(Dataset entries begins)
(** The first tag [files] of a row, and the row when the files below it have their
    numbers. *)
Lemma files_tag_rep s ks f al :
  rep s ks f al → NoDup al →
  match head (named (chars "files") ks) with
  | None => files_tag f = Nil ∧ number_files f = f
  | Some k => ∃ ks2 alk, (k_addr k :: alk) `sublist_of` al ∧ sub_tags (see s) (k_addr k) ks2 ∧
      rep s ks2 (files_tag f) alk ∧
      ∀ s', reattr s s' alk → rep s' ks2 (number_tags 0 (files_tag f)) alk → rep s' ks (number_files f) al
  end.
Proof.
  revert ks al. induction f as [|o n a t kids _ rest IH]; intros [|k ks] al; try done. cbn [rep files_tag number_files].
  intros (<-&<-&x&ks2&al1&al2&Hx&<-&<-&->&Hs2&Hk&Hr) Hnd. unfold named in *. rewrite filter_cons.
  pose proof Hnd as [Hk0 Hnd']%NoDup_cons. pose proof Hnd' as (_&Hdis&Hnd2)%NoDup_app. case_decide as Hd.
  - rewrite bool_decide_true by done. cbn [head]. exists ks2, al1. split; [apply sublist_skip, sublist_inserts_r; done|].
    split; [done|]. split; [done|]. intros s' Hre Hk'. cbn [rep]. split; [done|]. split; [done|]. exists x, ks2, al1, al2.
    rewrite (ra_other _ _ _ Hre) by (intros ?; apply Hk0, elem_of_app; by left). split_and!; try done.
    + by eapply reattr_sub_tags.
    + eapply reattr_rep; [exact Hre| |done]. intros b Hb Hb1. by eapply Hdis.
  - rewrite bool_decide_false by done. specialize (IH ks al2 Hr Hnd2).
    destruct (head (filter (λ j, k_name j = chars "files") ks)) as [j|]; [|destruct IH as [-> ->]; done].
    destruct IH as (ks3&alk&Hsub&Hs3&Hk3&IH). exists ks3, alk.
    split; [apply sublist_cons, sublist_inserts_l; done|]. split; [done|]. split; [done|].
    assert (∀ b, b ∈ alk → b ∈ al2) as Hin by (intros b Hb; eapply elem_of_sublist; [right; exact Hb|exact Hsub]).
    intros s' Hre Hrep. apply (rep_tag s s' k ks kids x x ks2); try done.
    + eapply reattr_sub; [exact Hre|]. intros b Hb. right. by apply Hin.
    + rewrite (ra_other _ _ _ Hre); [done|]. intros ?. apply Hk0, elem_of_app. right. by apply Hin.
    + by apply IH.
Qed.

(** [parse_aux_files] on a document. *)
Lemma parse_aux_files_document h s p n a t f :
  document s p n a t f →
  match files_of (h_stat h) (files_tag f) [] with
  | Ret l => ∃ s', parse_aux_files h s (Some p) = Ret (s', l) ∧ document s' p n a t (number_files f)
  | Minus1 => parse_aux_files h s (Some p) = Minus1
  | Undefined => parse_aux_files h s (Some p) = Undefined
  end.
Proof.
  intros [(x&ks&al&Hx&Hn&Ha&Ht&Hp&Ho&Hoff&Hs&Hrep&Hnd) (r&Hr&Hpi&Hda&He)]. unfold parse_aux_files.
  rewrite (child_named s p ks) by (done || by eapply elem_of_dom_2). cbn [or_undefined mbind result_bind].
  pose proof Hnd as [Hp0 Hnda]%NoDup_cons. pose proof (files_tag_rep s ks f al Hrep Hnda) as Hf.
  destruct (named (chars "files") ks) as [|k kf] eqn:En; cbn [fmap list_fmap head] in *.
  - destruct Hf as [-> ->]. cbn [files_of]. exists s. split; [done|]. split; [|by exists r]. by exists x, ks, al.
  - destruct Hf as (ks2&alk&Hsub&Hs2&Hk2&Hall).
    assert (k ∈ ks) as Hkin.
    { eapply elem_of_sublist; [|apply (named_sublist (chars "files"))]. rewrite En. by left. }
    assert (k_addr k ∈ al) as Hkal by (eapply elem_of_sublist; [|exact Hsub]; by left).
    destruct (rep_length s ks f al Hrep) as [_ Hdom]. rewrite Forall_forall in Hdom.
    pose proof (Hdom _ Hkal) as [y Hy]%elem_of_dom.
    rewrite (child_named s (k_addr k) ks2) by (done || by apply Hdom). cbn [or_undefined mbind result_bind].
    assert (NoDup (p :: k_addr k :: alk)) as Hndk.
    { eapply sublist_NoDup; [exact Hnd|]. by apply sublist_skip. }
    assert (placed p (k_addr k) s) as Hpl.
    { split; [by exists x| |by exists r]. exists y. split; [done|]. eapply sub_tags_parent; [exact Hs| |done].
      by apply list_elem_of_fmap_2. }
    pose proof (aux_loop_spec h p (k_addr k) (fuel_of s) s [] ks2 (files_tag f) alk [] Hpl Hs2 Hk2 Hndk) as Hloop.
    assert (length (named (chars "file") ks2) < fuel_of s)%nat as Hfuel.
    { eapply known_fuel; [|eapply known_sublist; [apply named_sublist|by eapply known_of_sub_tags]].
      eapply sublist_NoDup; [apply (st_nodup _ _ _ Hs2)|]. apply sublist_addrs, named_sublist. }
    specialize (Hloop Hfuel). destruct (files_of (h_stat h) (files_tag f) []) as [l| |]; [|exact Hloop..].
    destruct Hloop as (s'&E&Hre&Hrep'). exists s'. split; [exact E|].
    assert (p ∉ alk) as Hpk by (apply NoDup_cons in Hndk as [Hpk _]; intros ?; apply Hpk; by right).
    split; [|exists r; by rewrite (ra_roots _ _ _ Hre)].
    exists x, ks, al. rewrite (ra_other _ _ _ Hre) by done. split_and!; try done; [by eapply reattr_sub_tags|].
    by apply Hall.
Qed.
(** ** The theorems *)


(** C29: The screen.  Whatever messages the enclave sends and keys arrive, every
    character is drawn inside of the window, not in its last corner, and is
    printable; the cursor is moved to a place of the window only; and the tool
    only aborts on a message that asks to scroll by a negative number. *)
Theorem screen_clipped write KL KR KU KD maxx maxy (rs : list round) (t : terminal) :
  Forall (inside maxx maxy) (drawn t) →
  let '(st, t') := cons_loop write KL KR KU KD true maxx maxy rs t in
  Forall (inside maxx maxy) (drawn t') ∧ (st = Aborted → Exists bad_scroll rs).
Proof.
  revert t. induction rs as [|r rs IH]; intros t Ht; cbn [cons_loop]; [done|].
  destruct (on_key_scr write KL KR KU KD true maxx maxy r t) as [Hd Hab].
  assert (Forall (inside maxx maxy) (drawn (on_msg true maxx maxy r t).2) ∧
    ((on_msg true maxx maxy r t).1 = Aborted → bad_scroll r)) as [Hm Hb].
  { unfold on_msg. destruct (r_msg r) as [[ret m]|] eqn:Hr; [|done].
    pose proof (handle_console_msg_inside maxx maxy ret m (scr t)) as Hin.
    destruct (handle_console_msg _ _ _ _ _ _) as [[[ret' s'] d]|]; cbn.
    - split; [by apply Forall_app|]. by case_test.
    - split; [done|]. intros _. by exists ret, m. }
  rewrite <-Hd in Hm. destruct (on_round _ _ _ _ _ _ _ _ r t) as [[|ret|] t'] eqn:He.
  - specialize (IH t' Hm). destruct (cons_loop _ _ _ _ _ _ _ _ rs t') as [st t''].
    destruct IH as [IH1 IH2]. split; [done|]. intros H. apply Exists_cons_tl. by apply IH2.
  - by split.
  - split; [done|]. intros _. apply Exists_cons_hd. auto.
Qed.

(** ** Witnesses *)

Definition no_screen : terminal := {| sent := []; scr := {| sx := 0; sy := 0; rows := 25; cols := 80 |}; drawn := [] |}.
Definition driver_write (_ : list Z) (c : Z) : Z := (console_write (λ _, false) [byte_of_Z c]).1.


(** A character at (2, 1), then one outside of the window. *)
Definition demo_msg (x y c : Z) : list byte := byte_of_Z 2 :: le 4 x ++ le 4 y ++ [byte_of_Z c; Byte.x00].
Definition demo_rounds : list round :=
  [{| r_msg := Some (11, demo_msg 2 1 65); r_key := None |};
   {| r_msg := Some (11, demo_msg (-5) 1 65); r_key := None |}].

Lemma screen_clipped_witness :
  let '(st, t') := cons_loop driver_write 260 261 259 258 true 79 24 demo_rounds no_screen in
  Forall (inside 79 24) (drawn t') ∧ (st = Aborted → Exists bad_scroll demo_rounds).
Proof.
  apply (screen_clipped driver_write 260 261 259 258 79 24 demo_rounds no_screen). constructor.
Defined.

Example demo_drawn :
  (cons_loop driver_write 260 261 259 258 true 79 24 demo_rounds no_screen).2.(drawn) = [AddCh 1 2 65].
Proof. vm_compute. reflexivity. Qed.
(** X23.  Wherever a session stops, the score is at most the number of
    targets of the level, the miss count lies between zero and that number,
    and a threshold is recorded only once that many targets were spawned: a
    level with fewer than 100 targets never reaches a milestone. *)
Theorem counters_bounded_by_level (cfg : Config) (t0 : Q)
    (frames : list FrameInput) (r : LoopResult) :
  main_game_loop cfg t0 frames = Ok r ->
  score (loop_state r) <= Z.of_nat (length (level cfg))
  /\ 0 <= misses (loop_state r) <= Z.of_nat (length (level cfg))
  /\ (forall m, In m (achieved_milestones (loop_state r)) ->
                m <= Z.of_nat (current_tile_index (loop_state r)))
  /\ (Z.of_nat (length (level cfg)) < 100 ->
      achieved_milestones (loop_state r) = []).
Proof.
  intros Hr.
  assert (Hi := main_game_loop_index_bound cfg t0 frames r Hr).
  destruct (main_game_loop_earned cfg t0 frames r Hr) as [[B1 [B2 B3]] He].
  destruct (prints_nonneg (stdout (loop_state r))) as [N1 [N2 N3]].
  split; [lia|]. split; [lia|]. split.
  - intros m Hin. apply (He m Hin).
  - intros Hsmall.
    destruct (achieved_milestones (loop_state r)) as [|m l]; [reflexivity|].
    exfalso. assert (Hm := He m (or_introl eq_refl)). lia.
Qed.

Lemma counters_bounded_by_level_witness :
  exists r,
    main_game_loop (default_config (spaced_level 3)) 0 (spaced_frames 2) = Ok r
    /\ score (loop_state r) <= 3
    /\ 0 <= misses (loop_state r) <= 3
    /\ achieved_milestones (loop_state r) = [].
Proof.
  destruct (main_game_loop (default_config (spaced_level 3)) 0
              (spaced_frames 2)) as [r|e] eqn:Hr;
    [|vm_compute in Hr; discriminate Hr].
  exists r. split; [reflexivity|].
  destruct (counters_bounded_by_level (default_config (spaced_level 3)) 0
              (spaced_frames 2) r Hr) as [Hs [Hm [_ Hnone]]].
  split; [exact Hs|]. split; [exact Hm|]. apply Hnone. reflexivity.
Defined.

Lemma generate_level_sorted (rnd : nat -> nat) (beats : list Q) (nc bs : Z)
    (lvl : list ScheduledTarget) :
  1 <= bs -> nondecreasing beats ->
  generate_level rnd beats nc bs = Ok lvl ->
  nondecreasing (map time lvl).
Proof.
  intros Hbs Hsorted Hg.
  assert (Hspec := generate_level_spec rnd beats nc bs Hbs).
  rewrite Hg in Hspec. destruct Hspec as [Ht _]. rewrite Ht.
  intros i j a b Hij Ha Hb. rewrite nth_error_map_seq in Ha, Hb.
  destruct (Nat.ltb_spec i (Z.to_nat (range_len 0 (Z.of_nat (length beats)) bs)))
    as [Hi|_]; [|discriminate].
  destruct (Nat.ltb_spec j (Z.to_nat (range_len 0 (Z.of_nat (length beats)) bs)))
    as [Hj|_]; [|discriminate].
  injection Ha as <-. injection Hb as <-.
  assert (Hbi : (i * Z.to_nat bs < length beats)%nat).
  { apply (range_len_spec (Z.of_nat (length beats)) bs i Hbs) in Hi; lia. }
  assert (Hbj : (j * Z.to_nat bs < length beats)%nat).
  { apply (range_len_spec (Z.of_nat (length beats)) bs j Hbs) in Hj; lia. }
  apply (Hsorted (i * Z.to_nat bs)%nat (j * Z.to_nat bs)%nat);
    [nia| |]; apply nth_error_nth'; assumption.
Qed.

(** X24.  A level generated from beats that never go down is spawned
    completely and in its own order: over any sequence of ticks from the
    start of a session, the tiles spawned are those of the generated targets
    whose time has come at one of the ticks, one tile each, in the order in
    which [generate_level] emitted them. *)
Theorem generated_level_spawns_in_order (rnd : nat -> nat) (beats : list Q)
    (nc bs : Z) (lvl : list ScheduledTarget) (sw sh : Z) (ht t0 : Q)
    (ts : list Q) :
  1 <= bs -> nondecreasing beats ->
  generate_level rnd beats nc bs = Ok lvl ->
  tiles (spawn_run (mkConfig lvl sw sh nc ht) ts (initial_state t0))
  = map (new_tile (mkConfig lvl sw sh nc ht)) (filter (ever_due ts) lvl)
  /\ map Tile.column
       (tiles (spawn_run (mkConfig lvl sw sh nc ht) ts (initial_state t0)))
     = map column (filter (ever_due ts) lvl).
Proof.
  intros Hbs Hsorted Hg.
  assert (Hs := generate_level_sorted rnd beats nc bs lvl Hbs Hsorted Hg).
  destruct (spawn_run_sorted (mkConfig lvl sw sh nc ht) ts (initial_state t0)
              Hs eq_refl) as [Ht _].
  cbn [tiles initial_state app level] in Ht. split; [exact Ht|].
  rewrite Ht, map_map. reflexivity.
Qed.

Lemma generated_level_spawns_in_order_witness :
  1 <= 1 /\ nondecreasing [0.5; 1; 1.5; 2]%Q
  /\ exists lvl,
      generate_level (fun k => k) [0.5; 1; 1.5; 2]%Q 4 1 = Ok lvl
      /\ map Tile.column
           (tiles (spawn_run (mkConfig lvl 800 600 4 2) [0.5; 1.2]%Q
                     (initial_state 0)))
         = [0; 2].
Proof.
  assert (Hs : nondecreasing [0.5; 1; 1.5; 2]%Q)
    by (apply nondecreasingb_sound; reflexivity).
  split; [lia|]. split; [exact Hs|].
  destruct (generate_level (fun k => k) [0.5; 1; 1.5; 2]%Q 4 1)
    as [lvl|e] eqn:Hg; [|vm_compute in Hg; discriminate Hg].
  exists lvl. split; [reflexivity|].
  destruct (generated_level_spawns_in_order (fun k => k) [0.5; 1; 1.5; 2]%Q
              4 1 lvl 800 600 2 0 [0.5; 1.2]%Q ltac:(lia) Hs Hg) as [_ Hc].
  rewrite Hc. vm_compute in Hg. injection Hg as <-. reflexivity.
Defined.
(** The two cut filters of a kind, updated one after the other from one
    designed array. *)
Lemma updateCutFilter_pair h c1 c2 vs slope :
  (∀ i : fin 4, valid h (coefficients (get i c1))) →
  (∀ i : fin 4, valid h (coefficients (get i c2))) →
  (∀ i j : fin 4, i ≠ j → coefficients (get i c1) ≠ coefficients (get j c1)) →
  (∀ i j : fin 4, i ≠ j → coefficients (get i c2) ≠ coefficients (get j c2)) →
  (∀ i j : fin 4, coefficients (get i c1) ≠ coefficients (get j c2)) →
  length vs = S (Slope_stage slope) →
  ∃ h1 c1' h2 c2',
    updateCutFilter c1 (allocArray vs h).1 slope (allocArray vs h).2 = Ok (h1, c1')
    ∧ updateCutFilter c2 (allocArray vs h).1 slope h1 = Ok (h2, c2')
    ∧ stages c1' = stages c1 ∧ stages c2' = stages c2
    ∧ (∀ i : fin 4,
         isBypassed i c1' = bool_decide (Slope_stage slope < fin_to_nat i)%nat
         ∧ isBypassed i c2' = bool_decide (Slope_stage slope < fin_to_nat i)%nat)
    ∧ dom h ⊆ dom h2
    ∧ (∀ (i : fin 4) v, vs !! fin_to_nat i = Some v →
         deref h2 (coefficients (get i c1)) = Ok v
         ∧ deref h2 (coefficients (get i c2)) = Ok v)
    ∧ (∀ l, l ∈ dom h →
         (∀ i : fin 4, coefficients (get i c1) ≠ Some l) →
         (∀ i : fin 4, coefficients (get i c2) ≠ Some l) → h2 !! l = h !! l).
Proof.
  intros Hv1 Hv2 Hd1 Hd2 Hd12 Hlen.
  destruct (allocArray_values vs h) as (Hvs & Hold & Hnew & Hsub).
  destruct (allocArray vs h) as [ls h0]. cbn [fst snd] in *.
  assert (∀ c (i : fin 4) l, valid h (coefficients (get i c)) →
            coefficients (get i c) = Some l → l ∉ ls) as Hout.
  { intros c i l Hv Hl Hin. rewrite Hl in Hv. apply valid_dom in Hv.
    by eapply (proj1 (Forall_forall _ _) Hnew). }
  assert (∀ p, valid h p → valid h0 p) as Hk0.
  { intros p (l & v & -> & Hl)%valid_inv. apply valid_dom, Hsub, elem_of_dom.
    by eexists. }
  destruct (updateCutFilter_array h0 c1 ls vs slope)
    as (h1 & c1' & Hrun1 & Hst1 & Hfl1 & Hdom1 & Hval1 & Hfr1); try done.
  { intros i. apply Hk0, Hv1. }
  { intros i l. apply Hout, Hv1. }
  destruct (updateCutFilter_array h1 c2 ls vs slope)
    as (h2 & c2' & Hrun2 & Hst2 & Hfl2 & Hdom2 & Hval2 & Hfr2); try done.
  { intros i. destruct (proj1 (valid_inv _ _) (Hv2 i)) as (l & v & Hl & Hlv).
    rewrite Hl. apply valid_dom. rewrite Hdom1. apply Hsub, elem_of_dom. by eexists. }
  { apply Forall2_same_length_lookup. split; [by eapply Forall2_length|].
    intros k l v Hl Hv. rewrite Hfr1; [by eapply (Forall2_lookup_lr _ _ _ _ _ _ Hvs)|].
    intros i Hi. eapply (Hout c1 i l); [apply Hv1|done|].
    by eapply list_elem_of_lookup_2. }
  { intros i l. apply Hout, Hv2. }
  exists h1, c1', h2, c2'. split_and!; try done.
  - rewrite Hdom2, Hdom1. done.
  - intros i v Hv. split; [|by apply Hval2].
    specialize (Hval1 i v Hv).
    destruct (proj1 (valid_inv _ _) (Hv1 i)) as (l & w & Hl & _).
    rewrite Hl in *. unfold deref in *. simpl in *. rewrite Hfr2; [done|].
    intros j Hj. apply (Hd12 i j). congruence.
  - intros l Hl Hn1 Hn2. rewrite Hfr2, Hfr1 by done. by apply Hold.
Qed.
(** [window.fetch], as wrapped by [interceptCartActions]: a successful
    cart write that is not marked internal schedules a refresh. *)
Definition fetch (req : Request) : M Response := fun s =>
  let s1 := set_requests (requests s ++ [req]) s in
  match net (length (requests s)) with
  | Rejected => Throws FetchFailed s1
  | Http ok body =>
      Returns (Http ok body)
        (if isInternalCartUpdate s1 then s1
         else if is_cart_write req && ok then set_timers (S (timers s1)) s1
         else s1)
  end.

Definition dateNow : M Z := fun s =>
  Returns (now (ticks s)) (set_ticks (S (ticks s)) s).

(** [setTimeout(() => this.refreshCart(), 100)] *)
Definition scheduleRefresh : M unit :=
  assign (fun s => set_timers (S (timers s)) s).

Definition reloadDrawerSection : M unit :=
  try_catch (fetch GetSection ;; js_return) (fun _ => js_return).

Definition hideSelectionPicker : M unit :=
  assign (set_selectionPickerActive false).

(** The part of [preloadSelectionProducts] that runs before its first
    [await]: it raises the loading flag and sends one product request per
    handle. The answers are awaited in the background, and what is done
    with them is outside a pass. *)
Definition preloadSelectionProducts : M unit :=
  enabled ← this bxgyEnabled;
  offers ← this bxgyOffers;
  match offers with
  | [] => js_return
  | offer :: _ =>
      if negb enabled then js_return
      else if negb (String.eqb (rewardMode offer) "selection") then js_return
      else match productHandles offer with
           | [] => js_return
           | _ :: _ =>
               loading ← this selectionProductsLoading;
               cache ← this selectionProductsCache;
               if loading || cache then js_return
               else
                 assign (set_selectionProductsLoading true) ;;
                 assign (fun s =>
                           set_requests
                             (requests s ++ List.map GetProduct (productHandles offer)) s)
           end
  end.

(** [loadSettings] from the point where the settings were read: it stores
    them and, last, starts the preload of the selection products. The
    requests for the settings themselves are left out of the log. *)
Definition loadSettings (enabled : bool) (tiers : list RewardTier)
    (offers : list BxgyOffer) : M unit :=
  assign (set_settings enabled tiers offers) ;;
  preloadSelectionProducts.

Definition showSelectionPicker (offer : BxgyOffer) (earnedFreeItems : Z)
    (cart : Cart) : M unit :=
  let currentFreeItems := sumFreeQuantity cart in
  let remainingFreeSlots := Z.max 0 (earnedFreeItems - currentFreeItems) in
  assign (set_remainingFreeSlots remainingFreeSlots) ;;
  if remainingFreeSlots =? 0 then hideSelectionPicker
  else
    cache ← this selectionProductsCache;
    loading ← this selectionProductsLoading;
    if negb cache && negb loading then preloadSelectionProducts
    else if loading then js_return
    else assign (set_selectionPickerActive true).
Lemma calls_managed_account_balance_check K stripe payment_account transfer_id amount :
  calls_between stripe true 0 1
    (managed_account_balance_check K stripe payment_account transfer_id amount).
Proof.
  unfold managed_account_balance_check.
  apply (@calls_bind _ _ stripe true 0%nat 1%nat 1%nat); [| intros ? | lia].
  - destruct (str_eq (pa_entity payment_account) (PayoutAccountTargetType_DASHER K)).
    + calls_step.
    + calls_step.
      apply (@calls_bind _ _ stripe true 0%nat 1%nat 1%nat);
        [calls_step | intros ? | lia].
      calls_step.
  - repeat calls_step.
Qed.

Lemma except_StripeError_handler_no_calls {A} (h : StripeErrorData -> Op A) e :
  (forall d, no_calls (h d)) ->
  no_calls (match e with StripeError d => h d | _ => raise e end).
Proof. intros H. destruct e; auto with no_calls. Qed.

Lemma except_StripeError_handler_raises {A} (h : StripeErrorData -> Op A) e s :
  (forall d s, returned (fst (h d s)) = false) ->
  returned (fst (match e with StripeError d => h d | _ => raise e end s)) = false.
Proof. intros H. destruct e; try reflexivity. apply H. Qed.

Lemma calls__submit_stripe_transfer K stripe stripe_transfer payment_account amount
    transfer_id statement_descriptor target_type target_id :
  calls_between stripe true 1 3
    (_submit_stripe_transfer K stripe stripe_transfer payment_account amount
       transfer_id statement_descriptor target_type target_id).
Proof.
  unfold _submit_stripe_transfer.
  destruct (truthy_str (st_stripe_id stripe_transfer)); [calls_step|].
  calls_step.
  destruct (negb (str_eq (pa_account_type payment_account)
                    (ACCOUNT_TYPE_STRIPE_MANAGED_ACCOUNT K))); [calls_step|].
  unfold except_StripeError. apply calls_try_except_raising.
  - apply (@calls_bind _ _ stripe true 1%nat 3%nat 3%nat);
      [apply calls_create_for_managed_account | intros ? | lia].
    apply no_calls_between; [no_calls_tac | lia].
  - intros e. apply except_StripeError_handler_no_calls. intros d. no_calls_tac.
  - intros e s. apply except_StripeError_handler_raises. clear. intros d s.
    destruct (error_info_of d) as [error_info|msg]; [|reflexivity].
    cbv zeta. unfold bind at 1.
    destruct (get_country_shortname payment_account s) as [[c|x] s1];
      [|reflexivity].
    cbv beta iota. unfold bind at 1.
    match goal with
    | |- context [update_stripe_transfer_by_id ?i ?u s1] =>
        destruct (update_stripe_transfer_by_id i u s1) as [[[updated|]|x] s2]
    end; try reflexivity.
    cbv beta iota.
    repeat match goal with
           | |- context [if ?b then _ else _] => destruct b
           end; reflexivity.
Qed.

Lemma calls_submit_stripe_transfer K stripe transfer_id payment_account amount
    statement_descriptor target_type target_id submitted_by :
  calls_between stripe false 1 3
    (submit_stripe_transfer K stripe transfer_id payment_account amount
       statement_descriptor target_type target_id submitted_by).
Proof.
  unfold submit_stripe_transfer. calls_step.
  apply (@calls_try_except _ stripe true).
  - unfold submit_stripe_transfer_try. calls_step.
    apply (@calls_bind _ _ stripe true 1%nat 3%nat 3%nat);
      [apply calls__submit_stripe_transfer | intros ? | lia].
    apply no_calls_between; [no_calls_tac | lia].
  - intros e. no_calls_tac.
Qed.

Lemma calls__execute_with K stripe request transactions :
  calls_between stripe false 0 3 (_execute_with K stripe request transactions).
Proof.
  unfold _execute_with. repeat calls_step.
  all: apply (@calls_bind _ _ stripe false 0%nat 1%nat 3%nat); [| intros ? | lia].
  all: try (apply calls_bind_no_calls; [|intros ?; auto with no_calls];
            eapply calls_between_weaken;
            [apply calls_submit_stripe_transfer | lia | lia]).
  all: repeat calls_step.
  all: apply calls_managed_account_balance_check.
Qed.

(** X14. The gateway calls of [create_for_managed_account], in the order
    they are made: at most one creation of a funds transfer, followed by at
    most one creation of a payout, and no balance query. The payout is
    requested only after the gateway created the funds transfer, when there
    is one; and the function returns only when the gateway carried out every
    call it made. *)
Theorem create_for_managed_account_gateway_calls
    (K : PayoutTypes) (stripe : StripeAsyncClient) (amount transfer_id : Z)
    (payment_account : PaymentAccount) (stripe_account_id : string)
    (statement_descriptor : string) (target_type target_id : option string)
    (s : Store) :
  let res := create_for_managed_account K stripe amount transfer_id payment_account
               stripe_account_id statement_descriptor target_type target_id s in
  exists calls,
    gateway_calls (snd res) = (gateway_calls s ++ calls)%list
    /\ ordered_from 1 calls = true
    /\ forallb (call_succeeded stripe) (removelast calls) = true
    /\ (returned (fst res) = true ->
        forallb (call_succeeded stripe) calls = true).
Proof.
  intros res. subst res.
  destruct (@calls_create_for_managed_account K stripe amount transfer_id
              payment_account stripe_account_id statement_descriptor target_type
              target_id s) as [calls [E [[O _] [P R]]]].
  exists calls. split; [exact E|]. split; [exact O|]. split; [exact P|].
  intros H. apply R; [reflexivity | exact H].
Qed.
(Dataset entries ends)
Action item
Only certain lines are wanted. Please return exactly those from the top of the data through the line with "destruct IH as (ks3&alk&Hsub&Hs3&Hk3&IH).".

Expected answer
(** The first tag [files] of a row, and the row when the files below it have their
    numbers. *)
Lemma files_tag_rep s ks f al :
  rep s ks f al → NoDup al →
  match head (named (chars "files") ks) with
  | None => files_tag f = Nil ∧ number_files f = f
  | Some k => ∃ ks2 alk, (k_addr k :: alk) `sublist_of` al ∧ sub_tags (see s) (k_addr k) ks2 ∧
      rep s ks2 (files_tag f) alk ∧
      ∀ s', reattr s s' alk → rep s' ks2 (number_tags 0 (files_tag f)) alk → rep s' ks (number_files f) al
  end.
Proof.
  revert ks al. induction f as [|o n a t kids _ rest IH]; intros [|k ks] al; try done. cbn [rep files_tag number_files].
  intros (<-&<-&x&ks2&al1&al2&Hx&<-&<-&->&Hs2&Hk&Hr) Hnd. unfold named in *. rewrite filter_cons.
  pose proof Hnd as [Hk0 Hnd']%NoDup_cons. pose proof Hnd' as (_&Hdis&Hnd2)%NoDup_app. case_decide as Hd.
  - rewrite bool_decide_true by done. cbn [head]. exists ks2, al1. split; [apply sublist_skip, sublist_inserts_r; done|].
    split; [done|]. split; [done|]. intros s' Hre Hk'. cbn [rep]. split; [done|]. split; [done|]. exists x, ks2, al1, al2.
    rewrite (ra_other _ _ _ Hre) by (intros ?; apply Hk0, elem_of_app; by left). split_and!; try done.
    + by eapply reattr_sub_tags.
    + eapply reattr_rep; [exact Hre| |done]. intros b Hb Hb1. by eapply Hdis.
  - rewrite bool_decide_false by done. specialize (IH ks al2 Hr Hnd2).
    destruct (head (filter (λ j, k_name j = chars "files") ks)) as [j|]; [|destruct IH as [-> ->]; done].
    destruct IH as (ks3&alk&Hsub&Hs3&Hk3&IH). exists ks3, alk.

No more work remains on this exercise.